* [Directions for this task] Each line of the data must be set down again without a single difference.

※ ※ ※

(* ===== verification/SystemInfo.v ===== *)
(** * SystemInfo: the description of the machine (client/system)

    What the client tells the management service of the machine it runs on.
    The outputs of the commands that are run, in turn, are parameters; the
    state counts them. *)

From S2P Require Import Prelude GoLib Model Encryption MgmClient.

(** The standard output of a command, and what the runtime knows. *)
Class MachineInfo := {
  cmd_output : nat → list string → string;
  cmd_fails : nat → list string → bool;
  goos : string; goarch : string; num_cpu : Z; hostname : string }.

(* ------------------------------------------------------------------ *)
(** ** [strings] *)

Fixpoint HasPrefix (s prefix : string) : bool :=
  match prefix, s with
  | "", _ => true
  | String p prefix', String a s' => if decide (a = p) then HasPrefix s' prefix' else false
  | _, "" => false
  end.
(** [strings.Index], [strings.Contains]. *)
Fixpoint Index (s sub : string) : option nat :=
  if HasPrefix s sub then Some 0
  else match s with "" => None | String _ s' => S <$> Index s' sub end.
Definition Contains (s sub : string) : bool := bool_decide (is_Some (Index s sub)).
(** [strings.ReplaceAll(s, c, "")] for one byte and for two. *)
Fixpoint remove_byte (c : ascii) (s : string) : string :=
  match s with "" => "" | String a s' => if decide (a = c) then remove_byte c s' else String a (remove_byte c s') end.
Fixpoint remove_two (c d : ascii) (s : string) : string :=
  match s with
  | String a (String b s' as t) => if decide (a = c ∧ b = d) then remove_two c d s' else String a (remove_two c d t)
  | _ => s
  end.
(** [s[from:to]]. *)
Definition slice {W} (s : string) (from to : nat) : M W string :=
  if decide (from ≤ to ∧ to ≤ String.length s) then mret (String.substring from (to - from) s)
  else panic "slice bounds out of range".
Definition index {W A} (l : list A) (i : nat) : M W A :=
  match l !! i with Some x => mret x | None => panic "index out of range" end.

※ ※ ※

* [Answer space]
(* ===== verification/SystemInfo.v ===== *)
(** * SystemInfo: the description of the machine (client/system)

    What the client tells the management service of the machine it runs on.
    The outputs of the commands that are run, in turn, are parameters; the
    state counts them. *)

From S2P Require Import Prelude GoLib Model Encryption MgmClient.

(** The standard output of a command, and what the runtime knows. *)
Class MachineInfo := {
  cmd_output : nat → list string → string;
  cmd_fails : nat → list string → bool;
  goos : string; goarch : string; num_cpu : Z; hostname : string }.

(* ------------------------------------------------------------------ *)
(** ** [strings] *)

Fixpoint HasPrefix (s prefix : string) : bool :=
  match prefix, s with
  | "", _ => true
  | String p prefix', String a s' => if decide (a = p) then HasPrefix s' prefix' else false
  | _, "" => false
  end.
(** [strings.Index], [strings.Contains]. *)
Fixpoint Index (s sub : string) : option nat :=
  if HasPrefix s sub then Some 0
  else match s with "" => None | String _ s' => S <$> Index s' sub end.
Definition Contains (s sub : string) : bool := bool_decide (is_Some (Index s sub)).
(** [strings.ReplaceAll(s, c, "")] for one byte and for two. *)
Fixpoint remove_byte (c : ascii) (s : string) : string :=
  match s with "" => "" | String a s' => if decide (a = c) then remove_byte c s' else String a (remove_byte c s') end.
Fixpoint remove_two (c d : ascii) (s : string) : string :=
  match s with
  | String a (String b s' as t) => if decide (a = c ∧ b = d) then remove_two c d s' else String a (remove_two c d t)
  | _ => s
  end.
(** [s[from:to]]. *)
Definition slice {W} (s : string) (from to : nat) : M W string :=
  if decide (from ≤ to ∧ to ≤ String.length s) then mret (String.substring from (to - from) s)
  else panic "slice bounds out of range".
Definition index {W A} (l : list A) (i : nat) : M W A :=
  match l !! i with Some x => mret x | None => panic "index out of range" end.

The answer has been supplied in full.